Jean-Lambert Obin

politicus

Baron Jean-Lambert Obin (Namen, 16 oktober 1699Wenen, 13 oktober 1750)[1] was een advocaat en raadsman van het graafschap Namen, in de Oostenrijkse Nederlanden. Keizerin Maria-Theresia verhief hem in de adelstand.

Levensloop bewerken

 
Vredesverdrag van Aken (1748), waaraan Obin meeschreef

Obin werd geboren in Namen, in de Spaanse Nederlanden. Zijn familie was afkomstig van handelaars uit Picardië. Hij studeerde lange tijd (1716-1725) aan de Universiteit Leuven, in het hertogdom (Spaans-)Brabant, en verbleef er in de Pedagogie De Lelie. Zijn gefortuneerde familie betaalde de studies. Aangezien hij de eerste laureaat was van alle studenten bachelor (1718), werd hij feestelijk uitgeleide gedaan uit Leuven en nog feestelijker onthaald in Namen. In aanwezigheid van adel, prelaten en professoren werd er 2 dagen lang gevierd in Namen. Er vonden kerkdiensten en een Te Deum plaats; het gezelschap zong een loflied in het Latijn ter ere van Obin, met onder meer de uitroep leve ons aller Waal[2].[3] Obin promoveerde finaal als doctor in de beide rechten (utriusque juris) in 1725.

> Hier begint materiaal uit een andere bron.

Definition find_shortest_path (G : Graph) (start end_ : string)
  : outcome (list string * float) :=
  match shortest_path G start end_ with
  | Return path =>
      match shortest_path_length G start end_ with
      | Return d => Return (path, d)
      | Raise NetworkXNoPath => Return ([], PrimFloat.infinity)
      | Raise e => Raise e
      | OutOfFuel => OutOfFuel
      end
  | Raise NetworkXNoPath => Return ([], PrimFloat.infinity)
  | Raise e => Raise e
  | OutOfFuel => OutOfFuel
  end.

(** The sum of the edge weights along [p], recomputed edge by edge from
    the graph: [total = 0; for u, v in zip(p, p[1:]): total += G[u][v]]. *)
Fixpoint path_sum (G : Graph) (total : float) (p : list string) : option float :=
  match p with
  | u :: ((v :: _) as p') =>
      match dict_get (adj G u) v with
      | Some w => path_sum G (PrimFloat.add total w) p'
      | None => None
      end
  | _ => Some total
  end.

Definition path_weight (G : Graph) (p : list string) : option float :=
  path_sum G PrimFloat.zero p.

(** Every consecutive pair of [p] is an edge of [G]. *)
Fixpoint edges_in (G : Graph) (p : list string) : bool :=
  match p with
  | u :: ((v :: _) as p') => has_edge G u v && edges_in G p'
  | _ => true
  end.

End Float64.

(** ** Sample data used by the examples *)

(** Stand-ins for the section variables in the examples: a [float()] that
    reads integer literals, and the taxicab metric. *)
Fixpoint digits_value (s : string) (acc : Z) : option Z :=
  match s with
  | EmptyString => Some acc
  | String c s' =>
      let n := Z.of_nat (Ascii.nat_of_ascii c) in
      if (48 <=? n) && (n <=? 57) then digits_value s' (10 * acc + (n - 48))
      else None
  end.

Definition sample_float (s : string) : option Z :=
  match s with
  | EmptyString => None
  | String c s' =>
      if Ascii.eqb c "-"%char
      then match s' with
           | EmptyString => None
           | _ => option_map Z.opp (digits_value s' 0)
           end
      else digits_value s 0
  end.

Definition taxicab (a b : Z * Z) : Z :=
  Z.abs (fst a - fst b) + Z.abs (snd a - snd b).

Definition sample_coords : dict (Z * Z) :=
  [("A", (0, 0)); ("B", (0, 1)); ("C", (0, 2)); ("D", (5, 5)); ("E", (1, 1))].

Definition sample_links : list (string * string) :=
  [("A", "B"); ("B", "C"); ("B", "A"); ("A", "E"); ("E", "C"); ("A", "Z")].

Definition sample_graph : Graph :=
  build_flight_graph Z taxicab sample_coords sample_links.

(** A diamond with two shortest routes from "A" to "C", and the state of
    the search for them after both first iterations, with the forward fringe
    [F0] left open: "B" and "E" tie at distance 1. *)
Definition tie_graph : Graph :=
  build_flight_graph Z taxicab
    [("A", (0, 0)); ("B", (0, 1)); ("E", (1, 0)); ("C", (1, 1))]
    [("A", "B"); ("A", "E"); ("B", "C"); ("E", "C")].

Definition tie_state (F0 : heap) : bistate :=
  mkBi ([("A", 0)], [("C", 0)])
       ([("A", ["A"]); ("B", ["A"; "B"]); ("E", ["A"; "E"])],
        [("C", ["C"]); ("B", ["C"; "B"]); ("E", ["C"; "E"])])
       (F0, [(1, 5%nat, "E"); (1, 4%nat, "B")])
       ([("A", 0); ("B", 1); ("E", 1)], [("C", 0); ("B", 1); ("E", 1)])
       6%nat (Some 2) ["A"; "B"; "C"].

Obin werd vervolgens advocaat aan de balie in zijn geboortestad Namen (1725). Hij combineerde het werk van advocaat, vanaf 1727, met het ambt van lid van de Staten van Namen, intussen onder Oostenrijks bestuur. In 1735 werd hij buitengewoon lid van de Geheime Raad, en vanaf 1738 fiscaal advocaat bij de Geheime Raad. Als fiscaal advocaat was hij verantwoordelijk voor de inkomsten van alle raadsmannen in Namen. In 1740 trad hij toe tot het Agentschap van gecontesteerde territoria. Dit was een instelling in het leven geroepen door Maria Elisabeth van Oostenrijk, gouverneur-generaal van de Oostenrijkse Nederlanden. Obin besteedde veel tijd aan de geschillen over grondgebied tussen de Oostenrijkse Nederlanden en de buurlanden, met name met het koninkrijk Frankrijk. Hierdoor had Obin directe contacten met Jan-Daniël-Antoon Schockaert, kanselier van Brabant. Daarnaast gaf deze functie hem diplomatieke ervaring.

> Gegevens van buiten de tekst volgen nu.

(** The bodies [POST /add-expense] turns down. *)
Definition rejected_body (body : AddExpenseBody) : Prop :=
  missing_text (body_date body) \/
  missing_text (body_category body) \/
  body_amount body = None \/
  exists amount, body_amount body = Some amount /\ amount <= 0.


(** The number a text of decimal digits writes. *)
Fixpoint number_of_digits (acc : Z) (s : string) : Z :=
  match s with
  | EmptyString => acc
  | String c s' =>
      number_of_digits (10 * acc + (Z.of_nat (nat_of_ascii c) - 48))%Z s'
  end.

(** Years written with four digits and the months of [getMonth() + 1]. *)
Definition calendar_month (year month : nat) : Prop :=
  (1000 <= Z.of_nat year <= 9999)%Z /\ (1 <= Z.of_nat month <= 12)%Z.

(* ------------------------------------------------------------------ *)
(** ** Choosing the backend ([DatabaseManager.initializeDatabase]) *)




Section Initialize.

(** The error, if any, that opening a connection to a backend ends with
    ([initializeSQLite], [initializeMySQL], [initializePostgreSQL]). *)
Variable connection_error : string -> option string.




End Initialize.


(* ------------------------------------------------------------------ *)
(** * Properties *)

(** ** Sums *)

Lemma fold_Qplus_acc (l : list Q) (a : Q) :
  fold_left Qplus l a == a + Qsum l.
Proof.
  unfold Qsum. revert a.
  induction l as [|x l IH]; intro a; simpl.
  - ring.
  - rewrite (IH (a + x)), (IH (0 + x)). ring.
Qed.

Lemma Qsum_cons (x : Q) (l : list Q) : Qsum (x :: l) == x + Qsum l.
Proof.
  unfold Qsum at 1. simpl. rewrite fold_Qplus_acc. ring.
Qed.

Lemma Qsum_app (l1 l2 : list Q) : Qsum (l1 ++ l2) == Qsum l1 + Qsum l2.
Proof.
  induction l1 as [|x l1 IH]; simpl.
  - unfold Qsum at 2. simpl. ring.
  - rewrite !Qsum_cons, IH. ring.
Qed.


(** A [reduce] that adds a projection is the sum of the projected list. *)
Lemma reduce_sum {A : Type} (f : A -> Q) (l : list A) (a : Q) :
  fold_left (fun sum x => sum + f x) l a = fold_left Qplus (map f l) a.
Proof.
  revert a. induction l as [|x l IH]; intro a; simpl; [reflexivity | apply IH].
Qed.

Lemma Qltb_lt (x y : Q) : Qltb x y = true <-> x < y.
Proof.
  unfold Qltb. rewrite negb_true_iff.
  split; intro H.
  - apply Qnot_le_lt. intro Hle. apply Qle_bool_iff in Hle. congruence.
  - destruct (Qle_bool y x) eqn:E; [|reflexivity].
    apply Qle_bool_iff in E. exfalso. exact (Qlt_not_le _ _ H E).
Qed.


(** ** The prediction *)

Lemma Math_max_Qmax (v : Q) : Math_max 0 v = Qmax 0 v.
Proof.
  unfold Math_max, Qmax, GenericMinMax.gmax.
  destruct (Qle_bool v 0) eqn:E.
  - apply Qle_bool_iff in E.
    destruct (0 ?= v) eqn:C; try reflexivity.
    apply Qlt_alt in C. exfalso. exact (Qlt_not_le _ _ C E).
  - destruct (0 ?= v) eqn:C; try reflexivity.
    + apply Qeq_alt in C. assert (H : v <= 0) by (rewrite <- C; apply Qle_refl).
      apply Qle_bool_iff in H. congruence.
    + apply Qgt_alt in C. assert (H : v <= 0) by (apply Qlt_le_weak; exact C).
      apply Qle_bool_iff in H. congruence.
Qed.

Obin huwde tweemaal. Zijn eerste echtgenote was Maximilienne-Philippine Velaine uit Namen. Met zijn huwelijk met Thérèse-Agnès Mac Nény, een Brusselse van Ierse afkomst, werd hij de schoonbroer van de toen erg jonge politicus Patrice-François de Neny.[4]

Na de Oostenrijkse Successieoorlog schreef Obin mee aan de Vrede van Aken (1748). Zijn ervaring in disputen over territoria kwam de Oostenrijkers goed te pas. De Oostenrijkers waardeerden de juridische expertise van Obin, zodat datzelfde jaar keizerin Maria-Theresia hem benoemde tot lid van de Hoge Raad der Nederlanden in Wenen. Dit betekende voor hem een verhuis naar Wenen. In 1749 ontving hij van haar de adelsbrief van baron. Hij stierf in Wenen in 1750, nog voor hij een topbenoeming in de Oostenrijkse Nederlanden kon verkrijgen.[5]